One of the reasons we shouldn’t drink coffee until after eating breakfast is that doing so helps our bodies regulate the flow of adrenaline and cortisol. The hormone cortisol is sometimes referred to as the stress hormone. Whilst we need cortisol, as it provides our ‘get up and go’ stimulus, too much can be very unhealthy. If like me, you do wake up in the morning and you’re not hungry, it could indicate your body is ‘running’ on cortisol.

High levels of cortisol in the body can indicate chronic stress. High stress levels have been linked to higher risk of heart disease, stroke and anxiety. Now I wouldn’t describe myself as being particularly stressed. I think I’m genuinely just not a breakfast person. That said, it doesn’t explain why I readily look forward to a breakfast when on holiday or staying overnight in a hotel! I’m a morning person. I wake up early, never use an alarm clock, and almost inevitably want to get up and make a start on the day. It’s not that I don’t have time for breakfast, it just doesn’t seem relevant.

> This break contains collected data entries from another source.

Fixpoint simple_row (types : list corm_field_type) (row : list (option (list ascii))) :
    M S (list corm_value) :=
  match types, row with
  | [], _ => mret []
  | t :: types, c :: row => v ← simple_cell t c; vs ← simple_row types row; mret (v :: vs)
  | _ :: _, [] => stuck
  end.

Fixpoint simple_rows (fuel : nat) (r : R) (l : loc) (types : list corm_field_type) (i : nat) :
    M S unit :=
  match fuel with
  | O => stuck
  | Datatypes.S fuel =>
      row ← on_res r mysql_fetch_row;
      match row with
      | None => mret tt
      | Some row =>
          vs ← simple_row types row;
          put_row l i vs;;
          simple_rows fuel r l types (Datatypes.S i)
      end
  end.

(** The names that could be copied, and whether these are all. *)
Fixpoint simple_names (fs : list mysql_field) : M S (list string * bool) :=
  match fs with
  | [] => mret ([], true)
  | f :: fs =>
      ok ← malloc_ok;
      if (ok : bool) then '(ns, b) ← simple_names fs; mret (mf_name f :: ns, b)
      else mret ([], false)
  end.

(** Out of memory in the loop over the names, those before are freed there and
    once more by [corm_result_release]. *)
Definition mysql_simple_query (handle : D) : M S (corm_err * option loc) :=
  res ← lib (mysql_store_result handle);
  match res with
  | None => mret (CORM_OK, None)
  | Some r =>
      col_count ← ask_res r mysql_num_fields;
      row_count ← ask_res r mysql_num_rows;
      let col_count := wrap_i32 col_count in
      out ← corm_result_new col_count (wrap_i32 row_count);
      match out with
      | None => on_res r mysql_free_result;; mret (CORM_ERR_NOMEM, None)
      | Some l =>
          fs ← fields_of r col_count;
          '(names, ok) ← simple_names fs;
          if negb (ok : bool) then
            match names with
            | [] => on_res r mysql_free_result;; corm_result_release (Some l);;
                    mret (CORM_ERR_NOMEM, None)
            | _ => stuck
            end
          else
            set_columns l (map Some names) (column_types fs);;
            fuel ← ask (mysql_res_rows r);
            simple_rows (Datatypes.S fuel) r l (column_types fs) 0;;
            on_res r mysql_free_result;;
            mret (CORM_OK, Some l)
      end
  end.

(** ** Results of prepared statements *)

(** Type and length of the buffer for a column of type [t]. *)
Definition buffer_spec (t : corm_field_type) (f : mysql_field) : Z * Z :=
  match t with
  | CORM_INT64 => (MYSQL_TYPE_LONGLONG, 8)
  | CORM_DOUBLE => (MYSQL_TYPE_DOUBLE, 8)
  | CORM_BLOB => (MYSQL_TYPE_BLOB, if 0 <? mf_max_length f then mf_max_length f else 65536)
  | _ => (MYSQL_TYPE_STRING, if 0 <? mf_max_length f then wrap_u64 (mf_max_length f + 1) else 4096)
  end.

Definition buffer_specs (fs : list mysql_field) : list (Z * Z) :=
  zip_with buffer_spec (column_types fs) fs.

(** [calloc(1, n)]; the driver does not look whether it succeeds. *)
Fixpoint alloc_buffers (specs : list (Z * Z)) : M S (list (option (list ascii))) :=
  match specs with
  | [] => mret []
  | (_, n) :: specs =>
      ok ← malloc_ok;
      bufs ← alloc_buffers specs;
      mret ((if (ok : bool) then Some (replicate (Z.to_nat n) NUL) else None) :: bufs)
  end.

(** The library writes [bs] to the beginning of a buffer; [None]: to NULL or
    past its end. *)
Definition write_buffer (b : option (list ascii)) (bs : list ascii) : option (option (list ascii)) :=
  match bs, b with
  | [], _ => Some b
  | _, None => None
  | _, Some old =>
      if (length bs <=? length old)%nat then Some (Some (bs ++ drop (length bs) old)) else None
  end.

Fixpoint write_buffers (bufs : list (option (list ascii))) (cells : list mysql_cell) :
    option (list (option (list ascii))) :=
  match bufs, cells with
  | b :: bufs, c :: cells =>
      b ← write_buffer b (mc_bytes c); bufs ← write_buffers bufs cells; Some (b :: bufs)
  | _, _ => Some bufs
  end.

(** A cell out of its buffer. *)
Definition stmt_cell (t : corm_field_type) (buf : option (list ascii)) (c : mysql_cell) :
    M S corm_value :=
  if mc_is_null c then mret (Value t true (UInt 0))
  else
    match t with
    | CORM_INT64 => b ← deref buf; mret (Value t false (UInt (wrap_i64 (le_value b))))
    | CORM_DOUBLE => b ← deref buf; mret (Value t false (UDbl (le_value b)))
    | CORM_BLOB =>
        let n := mc_length c in
        p ← dup_bytes n (Some (default [] buf));
        mret (Value t false (UBlob p (if bool_decide (p = PNull) then 0 else n)))
    | _ => text ← deref (b ← buf; cstr_of_bytes b);
           p ← dup_text (Some text); mret (Value CORM_TEXT false (UStr p))
    end.

Fixpoint stmt_row (types : list corm_field_type) (bufs : list (option (list ascii)))
    (cells : list mysql_cell) : M S (list corm_value) :=
  match types, bufs, cells with
  | [], _, _ => mret []
  | t :: types, b :: bufs, c :: cells =>
      v ← stmt_cell t b c; vs ← stmt_row types bufs cells; mret (v :: vs)
  | _, _, _ => stuck
  end.

(** Any code but 0 ends the loop, that of a truncated row too. *)
Fixpoint stmt_rows (fuel : nat) (t : T) (l : loc) (types : list corm_field_type)
    (bufs : list (option (list ascii))) (i : nat) : M S unit :=
  match fuel with
  | O => stuck
  | Datatypes.S fuel =>
      '(rc, cells) ← on_stmt t mysql_stmt_fetch;
      bufs ← deref (write_buffers bufs cells);
      if negb (rc =? 0) then mret tt
      else
        vs ← stmt_row types bufs cells;
        put_row l i vs;;
        stmt_rows fuel t l types bufs (Datatypes.S i)
  end.

(** The six arrays: are all there, and is [buffers] there. *)
Definition alloc_arrays (col_count : Z) : M S (bool * bool) :=
  result_bind ← calloc_ok col_count;
  is_null ← calloc_ok col_count;
  lengths ← calloc_ok col_count;
  errors ← calloc_ok col_count;
  buffers ← calloc_ok col_count;
  buf_lens ← calloc_ok col_count;
  mret (result_bind && is_null && lengths && errors && buffers && buf_lens, buffers).

(** The rows of an executed statement into [res], which is released on errors;
    the loop that frees [buffers[i]] does not ask whether there is an array. *)
Definition read_rows (t : T) (meta : R) (l : loc) (col_count : Z) (fs : list mysql_field) :
    M S corm_err :=
  '(ok, buffers) ← alloc_arrays col_count;
  if negb ok then
    (if negb buffers && (0 <? col_count) then stuck else mret tt);;
    on_res meta mysql_free_result;; close_stmt t;; corm_result_release (Some l);;
    mret CORM_ERR_NOMEM
  else
    bufs ← alloc_buffers (buffer_specs fs);
    rc ← on_stmt t (fun t => mysql_stmt_bind_result t (buffer_specs fs));
    if negb (rc =? 0) then
      set_stmt_error t;;
      on_res meta mysql_free_result;; close_stmt t;; corm_result_release (Some l);;
      mret CORM_ERR_BACKEND
    else
      fuel ← ask (mysql_stmt_rows t);
      stmt_rows (Datatypes.S fuel) t l (column_types fs) bufs 0;;
      on_res meta mysql_free_result;; close_stmt t;;
      mret CORM_OK.

(** [strdup] of the names, unchecked. *)
Fixpoint dup_names (fs : list mysql_field) : M S (list (option string)) :=
  match fs with
  | [] => mret []
  | f :: fs => n ← copy_text (Some (mf_name f)); ns ← dup_names fs; mret (n :: ns)
  end.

One of the other stories I read last week focused upon working mums and how they manage to eat (or not) breakfast each morning. You can read the story here. It was simply exhausting. The story did make me think about a seemingly unrelated story about an essay our future Queen, Kate, published last week.

Kate talked about how children today are possibly ‘the most connected generation of all time’, yet at the same time were ‘often more isolated, lonely and less equipped to form warm, meaningful relationships’. She was citing from the world’s longest-running study into adult development undertaken by the Harvard University. This showed that the best predictor of a mentally healthy life was the quality of an individual’s connections with others. It brought to mind those childhood breakfasts, sitting together around the family table, each of us with a bowl of porridge in front of us. Maybe I am missing something in missing breakfast?